El cómico Volodymyr Zelenskiy disputará el próximo 21 de abril la presidencia de Ucrania al actual mandatario Poroshenko. Se ganó esa posibilidad en la primera vuelta electoral celebrada el pasado domingo, en la que consiguió una rotunda victoria al lograr casi el doble de votos que su contrincante. Al margen de sus cualidades personales, de las que no podemos dudar, su virtud pública más destacable es la de haber interpretado al presidente de su país en una serie televisiva de gran éxito. Es decir, el doble del presidente podría llegar a la presidencia.
Nada que decir sobre que un actor pueda dar el paso a la vida política. Existen precedentes. Pero su posible encumbramiento a la primera magistratura del país directamente desde un set televisivo nos habla no tanto de una democracia madura y porosa sino del hartazgo de una ciudadanía hacia los partidos políticos tradicionales que los han gobernado entre constantes escándalos de corrupción. Sólo nueve de cada cien ucranianos dicen confiar en sus políticos, y esa sensación de desconfianza ha hecho proyectar la esperanza en un candidato popular cuya mayor credencial es que, por mal que lo haga, difícilmente lo hará peor que los otros.
El caso ucraniano no dejaría de ser una curiosidad si no fuese por otros precedentes estrambóticos que en los últimos tiempos se están dando en todas las latitudes. Y no estaría mal que nos preguntásemos si algo así podría suceder aquí, aunque la respuesta sea incierta. Porque la decepción política, si uno analiza los sucesivos barómetros del CIS, es clara.

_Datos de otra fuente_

(** * Insurance data cleaning pipeline (cleaning.py)

    A shallow embedding of the cleaning pipeline and the properties of its
    steps.  The pipeline is written against pandas; the part of pandas the
    code calls is embedded here with the behaviour of pandas 1.x / 2.x
    (text columns have dtype [object]).

    Conventions of the embedding:
    - a column is a tagged union of its dtype and its values: [Int64] holds
      integers, [Float64] holds numbers or the missing marker NaN, [Object]
      holds text or the missing marker; tables with columns of other
      dtypes are outside the embedding;
    - a finite floating-point value is represented by the exact rational it
      denotes; NaN is [None].  A [Float64] column holds no infinity, and
      arithmetic on its values is exact where binary64 arithmetic rounds
      or overflows.  The properties that depend on this say so: they bound
      the magnitude of the values ([floats_below]), which leaves out the
      infinities and the sums that overflow, and they state a computed
      value up to its rounding ([rounded_mean], [rounding_of]);
    - text is a string of bytes; the code points below 128 are the ASCII
      characters, and the properties about letter case are stated for
      ASCII labels ([ascii_text]);
    - an [Int64] value is a [Z]; the one place where the code produces
      integers from other numbers (the cast in [convert_numeric_to_int])
      has its range written out;
    - a raised Python exception is the [Raise] result. *)

From Stdlib Require Import ZArith QArith Qabs Qpower String Ascii List Bool Lia Lqa.
From Stdlib Require Import Sorted Permutation.
From stdpp Require Import gmap strings list.

Import ListNotations.
Local Open Scope string_scope.
Local Open Scope list_scope.
Local Open Scope Z_scope.

(** ** Exceptions *)

Inductive exn : Type :=
| ValueError
| KeyError
| AttributeError
| IntCastingNaNError
| FileNotFoundError.

Inductive result (A : Type) : Type :=
| Ok (a : A)
| Raise (e : exn).

Arguments Ok {A} a.
Arguments Raise {A} e.

Definition bind {A B : Type} (c : result A) (k : A -> result B) : result B :=
  match c with
  | Ok a => k a
  | Raise e => Raise e
  end.

Notation "'let*' x ':=' c 'in' k" := (bind c (fun x => k))
  (at level 10, x name, c at level 100, k at level 200).

(** ** Text *)

(** [str.lower] on the ASCII range: the letters A to Z become a to z.
    Python lower-cases the letters of other alphabets too; the bytes of
    their encoding are left as they are here, so on a text with such
    letters the embedding departs from the code. *)
Definition lower_char (c : ascii) : ascii :=
  let n := nat_of_ascii c in
  if ((65 <=? n)%nat && (n <=? 90)%nat)%bool then ascii_of_nat (n + 32) else c.

Fixpoint str_lower (s : string) : string :=
  match s with
  | EmptyString => EmptyString
  | String c s' => String (lower_char c) (str_lower s')
  end.

(** [str.replace(old, new)] for a one-character [old], the only form the
    code uses ([" "] and ["%"]). *)
Fixpoint str_replace (old : ascii) (new : string) (s : string) : string :=
  match s with
  | EmptyString => EmptyString
  | String c s' =>
      if Ascii.eqb c old then (new ++ str_replace old new s')%string
      else String c (str_replace old new s')
  end.

(** [str.split(sep)] for a one-character separator: the pieces between
    the separators, at least one piece. *)
Fixpoint str_split (sep : ascii) (s : string) : list string :=
  match s with
  | EmptyString => [EmptyString]
  | String c s' =>
      if Ascii.eqb c sep then EmptyString :: str_split sep s'
      else match str_split sep s' with
           | p :: ps => String c p :: ps
           | [] => [String c EmptyString]
           end
  end.

(** ** Tables *)

Inductive column : Type :=
| Int64 (vs : list Z)
| Float64 (vs : list (option Q))
| Object (vs : list (option string)).

Record DataFrame : Type := mkDF {
  index : list Z;
  cols : list (string * column)
}.

Definition col_len (c : column) : nat :=
  match c with
  | Int64 vs => length vs
  | Float64 vs => length vs
  | Object vs => length vs
  end.

(** [df.columns] *)
Definition columns (df : DataFrame) : list string := map fst (cols df).

(** A well-formed table: unique labels, every column as long as the index.
    For a label that occurs twice [df[name]] is a table, not a column;
    such tables are outside the embedding. *)
Definition wf (df : DataFrame) : Prop :=
  NoDup (columns df) /\
  Forall (fun c => col_len c = length (index df)) (map snd (cols df)).

(** [df.copy()]: on values a copy is the value itself; the object store
    below is where a copy is a new object. *)
Definition copy (df : DataFrame) : DataFrame := df.

(** [df.columns = names]; pandas raises [ValueError] on a length mismatch. *)
Definition set_columns (names : list string) (df : DataFrame) : result DataFrame :=
  if (length names =? length (cols df))%nat
  then Ok (mkDF (index df) (combine names (map snd (cols df))))
  else Raise ValueError.

(** [name in df.columns] *)
Definition has_column (name : string) (df : DataFrame) : bool :=
  existsb (String.eqb name) (columns df).

(** [df[name]] in a table with unique labels. *)
Fixpoint lookup_col (name : string) (cs : list (string * column)) : option column :=
  match cs with
  | [] => None
  | (n, c) :: cs' => if String.eqb n name then Some c else lookup_col name cs'
  end.

Definition getitem (name : string) (df : DataFrame) : result column :=
  match lookup_col name (cols df) with
  | Some c => Ok c
  | None => Raise KeyError
  end.

(** [df[name] = c] for a label that is present: the column is replaced in
    place; an absent label is appended as a new column. *)
Fixpoint assign_col (name : string) (c : column) (cs : list (string * column))
  : list (string * column) :=
  match cs with
  | [] => [(name, c)]
  | (n, c0) :: cs' =>
      if String.eqb n name then (n, c) :: cs'
      else (n, c0) :: assign_col name c cs'
  end.

Definition setitem (name : string) (c : column) (df : DataFrame) : DataFrame :=
  mkDF (index df) (assign_col name c (cols df)).

(** [df[name] = f(df[name])], the shape of every column update in the code. *)
Definition update_col (name : string) (f : column -> result column)
  (df : DataFrame) : result DataFrame :=
  let* c := getitem name df in
  let* c' := f c in
  Ok (setitem name c' df).

(** [for col in names: body], where the body updates the table. *)
Fixpoint for_each (names : list string)
  (body : string -> DataFrame -> result DataFrame)
  (df : DataFrame) : result DataFrame :=
  match names with
  | [] => Ok df
  | n :: ns => let* df' := body n df in for_each ns body df'
  end.

(** [df.select_dtypes(include=...).columns]: the labels of the columns
    whose dtype is selected, in table order. *)
Definition select_dtypes (include : column -> bool) (df : DataFrame) : list string :=
  map fst (List.filter (fun nc => include (snd nc)) (cols df)).

(** [include=["int64", "float64"]] *)
Definition is_numeric (c : column) : bool :=
  match c with
  | Int64 _ | Float64 _ => true
  | Object _ => false
  end.

(** [include=["object"]] *)
Definition is_object (c : column) : bool :=
  match c with
  | Object _ => true
  | _ => false
  end.

(** A single value of a column. *)
Inductive cell : Type :=
| CInt (z : Z)
| CFloat (q : option Q)
| CObj (s : option string).

Definition cells (c : column) : list cell :=
  match c with
  | Int64 vs => map CInt vs
  | Float64 vs => map CFloat vs
  | Object vs => map CObj vs
  end.

Definition is_missing (x : cell) : bool :=
  match x with
  | CInt _ => false
  | CFloat None | CObj None => true
  | _ => false
  end.

(** [series.isna().any()] *)
Definition isna_any (c : column) : bool := existsb is_missing (cells c).

(** ** 4.2 Column Normalizer *)

Definition normalize_name (c : string) : string :=
  str_replace " "%char "_" (str_lower c).

Definition rename_st (col : string) : string :=
  if String.eqb col "st" then "state" else col.

(** [df.columns.str]: the text accessor of the column index.  It exists on
    an index that holds text; the column index of a table without columns
    holds none (it is pandas' default index, a range), and asking for
    [.str] raises [AttributeError].  A table without columns that was cut
    down from a table with text labels keeps a text index; the embedding
    does not tell the two apart and takes the default, and the properties
    of the step are stated for tables with at least one column or for the
    calls that return. *)
Definition columns_str (df : DataFrame) : result (list string) :=
  match columns df with
  | [] => Raise AttributeError
  | names => Ok names
  end.

Definition clean_column_names (df : DataFrame) : result DataFrame :=
  let df := copy df in
  let* names := columns_str df in
  let* df := set_columns (map normalize_name names) df in
  let* df := set_columns (map rename_st (columns df)) df in
  Ok df.

(** ** 4.3 Value Normalizer *)

Fixpoint dict_get (k : string) (d : list (string * string)) : option string :=
  match d with
  | [] => None
  | (k', v) :: d' => if String.eqb k' k then Some v else dict_get k d'
  end.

La política, los políticos y los partidos son desde hace tiempo el segundo problema para los españoles, por delante de la corrupción, que es el siguiente, algo que haría sonar las alarmas de cualquier democracia. Y porque los representantes de la nueva política, que tantas esperanzas despertaron cuando el bipartidismo daba síntomas de agotamiento, están envejeciendo y se están mimetizando a una velocidad inaudita. La descalificación del contrario sigue siendo artillería de uso frecuente para apuntalar la propia imagen. Parece que la mejor carta de presentación de muchos de quienes aspiran a gobernarnos sea ser el mejor mal menor. Y escenarios así abren grietas por las que brotan eficazmente candidatos impresentables. El de Ucrania, al menos, es cómico. Otros no tienen pizca de gracia.